*TO DO:* In the records below, find the line with "hb_last h' = hb_last" and the line with "(** A call of"; return exactly those lines and every line between them.

□ □ □ □ □

Lemma oldest_step_spec l acc :
  ∀ k s, foldl oldest_step acc l = Some (k, s) →
  (acc = Some (k, s) ∨ ∃ e, (k, e) ∈ l ∧ s = en_sequence e)
  ∧ (∀ k' s', acc = Some (k', s') → s ≤ s') ∧ (∀ k' e', (k', e') ∈ l → s ≤ en_sequence e').
Proof.
  revert acc. induction l as [|[k0 e0] l IH]; intros acc k s; cbn.
  { intros ->. split_and!; [by left| |].
    - intros ? ? [= -> ->]. lia.
    - by intros ? ? ?%not_elem_of_nil. }
  intros (Hsrc & Hacc & Hl)%IH. unfold oldest_step in Hsrc, Hacc. cbn in Hsrc, Hacc.
  assert (∀ k' s', acc = Some (k', s') → s ≤ s') as H1.
  { intros k' s' ->. destruct (Z.ltb_spec (en_sequence e0) s'); [|by eapply Hacc].
    specialize (Hacc _ _ eq_refl). lia. }
  assert (s ≤ en_sequence e0) as H2.
  { destruct acc as [[ka sa]|]; [|by eapply Hacc].
    destruct (Z.ltb_spec (en_sequence e0) sa); [by eapply Hacc|].
    specialize (Hacc _ _ eq_refl). lia. }
  split_and!; [|done|intros k' e' [[= -> ->]|Hin]%elem_of_cons; [done|by eapply Hl]].
  assert (Some (k0, en_sequence e0) = Some (k, s) → ∃ e, (k, e) ∈ (k0, e0) :: l ∧ s = en_sequence e) as H3.
  { intros [= -> <-]. exists e0. split; [left|done]. }
  destruct Hsrc as [E|(e & ? & ->)]; [|right; exists e; split; [by right|done]].
  destruct acc as [[ka sa]|]; [|by right; apply H3].
  destruct (Z.ltb_spec (en_sequence e0) sa); [by right; apply H3|by left].
Qed.

Lemma oldest_spec (m : entry_map) k :
  oldest m = Some k →
  ∃ e, m !! k = Some e ∧ ∀ k' e', m !! k' = Some e' → en_sequence e ≤ en_sequence e'.
Proof.
  unfold oldest. intros ([k0 s] & E & [= <-])%fmap_Some. cbn.
  apply oldest_step_spec in E as ([?|(e & Hin%elem_of_map_to_list & ->)] & _ & Hl); [done|].
  exists e. split; [done|]. intros k' e' H'. eapply Hl. by apply elem_of_map_to_list.
Qed.

Lemma oldest_some (m : entry_map) : m ≠ ∅ → is_Some (oldest m).
Proof.
  intros Hm. unfold oldest. destruct (map_to_list m) as [|[k e] l] eqn:E.
  { by apply map_to_list_empty_iff in E. }
  cbn. assert (∀ l acc, is_Some acc → is_Some (foldl oldest_step acc l)) as H.
  { clear. induction l as [|x l IH]; intros acc [[k s] ->]; [by eexists|]. apply IH. cbn.
    destruct (_ <? _); by eexists. }
  destruct (H l (Some (k, en_sequence e))) as [y ->]; by eexists.
Qed.

(** What pruning keeps: at most [limit] entries, the newest ones. *)
Lemma prune_loop_spec fuel (m : entry_map) limit :
  0 ≤ limit → (size m ≤ fuel)%nat →
  let m' := prune_loop fuel m limit in
  Z.of_nat (size m') ≤ limit ∧ m' ⊆ m
  ∧ (∀ k e k' e', m !! k = Some e → m' !! k = None → m' !! k' = Some e' →
       en_sequence e ≤ en_sequence e').
Proof.
  intros Hlim. revert m. induction fuel as [|fuel IH]; intros m Hf; cbn.
  { replace (size m) with O by lia. split_and!; [lia|done|].
    intros k e k' e' H1 H2. congruence. }
  destruct (Z.ltb_spec limit (Z.of_nat (size m))) as [Hs|Hs].
  2:{ split_and!; [lia|done|]. intros k e k' e' H1 H2. congruence. }
  destruct (oldest_some m) as [key Ek]; [intros ->; rewrite map_size_empty in Hs; lia|].
  rewrite Ek. apply oldest_spec in Ek as (e0 & He0 & Hmin).
  destruct (IH (delete key m)) as (H1 & H2 & H3).
  { rewrite map_size_delete_Some by eauto. lia. }
  assert (H4 : prune_loop fuel (delete key m) limit ⊆ m)
    by (etransitivity; [exact H2|apply delete_subseteq]).
  split_and!; [done..|]. intros k e k' e' Hk Hn Hk'.
  destruct (decide (k = key)) as [->|Hne].
  - replace e with e0 by congruence. apply (Hmin k'). by eapply lookup_weaken.
  - eapply (H3 k e k' e'); [by rewrite lookup_delete_ne|done..].
Qed.

Lemma prune_spec (m : entry_map) limit :
  0 ≤ limit →
  let m' := pruneApprovalEntries m limit in
  Z.of_nat (size m') ≤ limit ∧ m' ⊆ m
  ∧ (∀ k e k' e', m !! k = Some e → m' !! k = None → m' !! k' = Some e' →
       en_sequence e ≤ en_sequence e').
Proof. intros H. by apply prune_loop_spec. Qed.

(** The newest entry of all survives. *)
Lemma prune_newest (m : entry_map) limit k e :
  1 ≤ limit → m !! k = Some e →
  (∀ k' e', m !! k' = Some e' → k' ≠ k → en_sequence e' < en_sequence e) →
  pruneApprovalEntries m limit !! k = Some e.
Proof.
  intros Hlim Hk Hnew. unfold pruneApprovalEntries.
  enough (∀ fuel m, m !! k = Some e →
    (∀ k' e', m !! k' = Some e' → k' ≠ k → en_sequence e' < en_sequence e) →
    prune_loop fuel m limit !! k = Some e) by eauto.
  clear m Hk Hnew. induction fuel as [|fuel IH]; intros m Hk Hnew; cbn; [done|].
  destruct (Z.ltb_spec limit (Z.of_nat (size m))) as [Hs|]; [|done].
  destruct (oldest m) as [key|] eqn:Ek; [|done]. apply oldest_spec in Ek as (e0 & He0 & Hmin).
  assert (key ≠ k) as Hne.
  { intros ->. replace e0 with e in * by congruence.
    assert (m = {[k := e]}) as E.
    { apply map_eq. intros k'. destruct (decide (k' = k)) as [->|Hne].
      - by rewrite lookup_singleton_eq.
      - rewrite lookup_singleton_ne by done. destruct (m !! k') as [e'|] eqn:E'; [|done].
        specialize (Hmin _ _ E'). specialize (Hnew _ _ E' Hne). lia. }
    rewrite E, map_size_singleton in Hs. lia. }
  apply IH; [by rewrite lookup_delete_ne|].
  intros k' e' [? ?]%lookup_delete_Some. eauto.
Qed.

(** ** Matching *)

Definition live (base : string) (now : Z) (e : approvalEntry) : Prop :=
  approvalExpired e now = false ∧ en_baseFingerprint e = base.

Lemma match_entries_spec order base now (m : entry_map) b m' :
  match_entries order base now m = (b, m') →
  m' ⊆ m
  ∧ (b = true → ∃ k e, m !! k = Some e ∧ live base now e ∧ (en_once e = true → m' ⊆ delete k m))
  ∧ (b = false → ∀ k e, k ∈ order → m !! k = Some e → ¬ live base now e)
  ∧ (∀ k e, m !! k = Some e → approvalExpired e now = false → en_once e = false → m' !! k = Some e).
Proof.
  revert m. induction order as [|key order IH]; intros m; cbn.
  { intros [= <- <-]. split_and!; try done. by intros _ ? ? ?%not_elem_of_nil. }
  destruct (m !! key) as [entry|] eqn:Ek.
  2:{ intros (H1 & H2 & H3 & H4)%IH. split_and!; try done.
      intros Hb k e [->|Hk]%elem_of_cons He; [congruence|]. by eapply H3. }
  destruct (approvalExpired entry now) eqn:Ex.
  { intros (H1 & H2 & H3 & H4)%IH. split_and!.
    - etransitivity; [exact H1|apply delete_subseteq].
    - intros (k & e & [Hne Hk]%lookup_delete_Some & Hlive & Hs)%H2. exists k, e.
      split_and!; [done..|]. intros Ho. etransitivity; [by apply Hs|].
      apply delete_mono, delete_subseteq.
    - intros Hb k e Hin He. destruct (decide (k = key)) as [->|Hne].
      { replace e with entry by congruence. intros [? _]. congruence. }
      apply elem_of_cons in Hin as [|Hin]; [done|].
      eapply (H3 Hb k); [done|]. by rewrite lookup_delete_ne.
    - intros k e He Hx Ho. apply H4; [|done..]. rewrite lookup_delete_ne; [done|congruence]. }
  destruct (String.eqb_spec (en_baseFingerprint entry) base) as [Eb|Eb]; cbn.
  - intros [= <- <-]. split_and!; [by destruct (en_once entry); [apply delete_subseteq|]| |done|].
    + intros _. exists key, entry. split_and!; [done|done|]. by intros ->.
    + intros k e He Hx Ho. destruct (en_once entry) eqn:Eo; [|done].
      rewrite lookup_delete_ne; [done|]. intros <-. congruence.
  - intros (H1 & H2 & H3 & H4)%IH. split_and!; try done.
    intros Hb k e Hin He. destruct (decide (k = key)) as [->|Hne].
    { replace e with entry by congruence. by intros [_ ?]. }
    apply elem_of_cons in Hin as [|Hin]; [done|]. by eapply (H3 Hb k).
Qed.

Lemma match_prefixes_empty order grant now : match_prefixes order grant now ∅ = (false, ∅).
Proof. by induction order. Qed.

Section matching.
Context `{Unicode, BashSyntax, TimeText}.

(** Requests for one invocation have one base fingerprint. *)
Definition request_base (i : Invocation) : option string :=
  match NewApprovalRequestForScope i ApprovalOnce time_never with
  | Ok request => Some (approvalBaseFingerprint request)
  | Err _ => None
  end.

Lemma request_base_scope i scope expiresAt request :
  NewApprovalRequestForScope i scope expiresAt = Ok request →
  request_base i = Some (approvalBaseFingerprint request)
  ∧ rq_Fingerprint request = approvalFingerprint request
  ∧ rq_ExpiresAt request = expiresAt ∧ rq_Grant request = GrantForInvocation i.
Proof.
  unfold request_base, NewApprovalRequestForScope.
  destruct (Assessment_Valid _), (canonicalJSON (in_Arguments i)) as [arguments|]; try done.
  intros E%Ok_inj. subst. split_and!; reflexivity.
Qed.
Theorem constitution_is_enforced_witness :
  de_Action (decide office edit) = ActionAllow ∧ refuses (decide constituted.1 edit).
Proof.
  split; [exact edit_allowed|].
  destruct (constitution_is_enforced Office.document "repo" document_rules document_rules office
    constituted.1 constituted.2 document_compiles (reflexivity _) document_set) as [_ H].
  exact (H edit edit_protected).
Defined.
(** ** The announced wait *)

Lemma release_loop_spec l cutoff now need released earliest :
  counts l → (∀ x, x ∈ l → cutoff ≤ cm_at x) → 0 ≤ released < need →
  need ≤ released + total l < 2 ^ 64 →
  ∃ l1 x l2, l = l1 ++ x :: l2 ∧ released + total l1 < need ≤ released + total l1 + cm_tokens x ∧
    release_loop l cutoff now need released earliest
    = Z.max (time_sub (time_add (cm_at x) TokenWindow) now) 0.
Proof.
  intros Hc. revert released earliest. induction Hc as [|x l Hx Hl IH]; intros released earliest Hcut Hr Hn.
  { cbn in Hn. lia. }
  rewrite total_cons in Hn. pose proof (total_nonneg l Hl). cbn [release_loop].
  rewrite (proj2 (Z.ltb_ge _ _)) by (apply Hcut; by left).
  assert (Hu : u64 (released + cm_tokens x) = released + cm_tokens x).
  { unfold u64. rewrite Z.mod_small; lia. }
  rewrite Hu. destruct (Z.leb_spec need (released + cm_tokens x)).
  - exists [], x, l. cbn. split_and!; [done|lia|lia|done].
  - destruct (IH (released + cm_tokens x)
      (Some (match earliest with
             | Some e => if time_add (cm_at x) TokenWindow <? e
                         then time_add (cm_at x) TokenWindow else e
             | None => time_add (cm_at x) TokenWindow end))) as (l1 & y & l2 & -> & Hb & E);
      [intros y Hy; apply Hcut; by right|lia|lia|].
    exists (x :: l1), y, l2. rewrite total_cons. split_and!; [done|lia|lia|done].
Qed.
Lemma project_spec h e trackPending announce project r h' out :
  projectAndAnnounce h e trackPending announce project = (r, h', out) →
  hb_last h' = hb_last h ∧ hb_next h' = hb_next h ∧ announced h out h'.
Proof.
  unfold projectAndAnnounce. destruct (project e) as [|err].
  - destruct announce; cbn [negb]; intros Hp; simplify_eq; [|split_and!; [done|done|by left]].
    destruct (fanout_rest (set_hb_pending (hb_pending h ∖ {[ev_ID e]}) h) e) as [-> ->].
    split_and!; [done|done|]. right. exists e. split; [done|]. intros id. apply fanout_view.
  - intros Hp. simplify_eq. destruct (_ && _); (split_and!; [done|done|by left]).
Qed.

Section publish.
Context `{EventStoreLaws} (config : Config).
Implicit Types st : store.

(** A call of [publish]: what it stored and announced. *)
Definition published (h : Hub) (st : store) (h' : Hub) (st' : store) (out : list Event) : Prop :=
  ∃ stored, history st' = history st ++ stored ∧ hb_last h' ≤ size st' ∧
    hb_next h' = hb_next h ∧ announced h out h'.

Lemma published_nothing h st : hb_last h ≤ size st → published h st h st [].
Proof. intros Hl. exists []. rewrite app_nil_r. split_and!; [done|done|done|by left]. Qed.

Lemma published_later h0 h1 st0 st1 stored h' st' out :
  history st1 = history st0 ++ stored → (∀ id, view_of h1 id = view_of h0 id) →
  hb_next h1 = hb_next h0 →
  published h1 st1 h' st' out → published h0 st0 h' st' out.
Proof.
  intros Hs Hv Hn (more & Hm & Hl & Hn' & Ha). exists (stored ++ more).
  rewrite Hm, Hs, app_assoc. split_and!; [done|done|congruence|by eapply announced_same].
Qed.

Lemma published_project h st e trackPending announce project r h' out :
  hb_last h ≤ size st → projectAndAnnounce h e trackPending announce project = (r, h', out) →
  published h st h' st out.
Proof.
  intros Hl Hp. apply project_spec in Hp as (El & En & Ha). exists [].
  rewrite app_nil_r. split_and!; [done|lia|done|done].
Qed.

□ □ □ □ □

*EXERCISE RESULT:*
  hb_last h' = hb_last h ∧ hb_next h' = hb_next h ∧ announced h out h'.
Proof.
  unfold projectAndAnnounce. destruct (project e) as [|err].
  - destruct announce; cbn [negb]; intros Hp; simplify_eq; [|split_and!; [done|done|by left]].
    destruct (fanout_rest (set_hb_pending (hb_pending h ∖ {[ev_ID e]}) h) e) as [-> ->].
    split_and!; [done|done|]. right. exists e. split; [done|]. intros id. apply fanout_view.
  - intros Hp. simplify_eq. destruct (_ && _); (split_and!; [done|done|by left]).
Qed.

Section publish.
Context `{EventStoreLaws} (config : Config).
Implicit Types st : store.

(** A call of [publish]: what it stored and announced. *)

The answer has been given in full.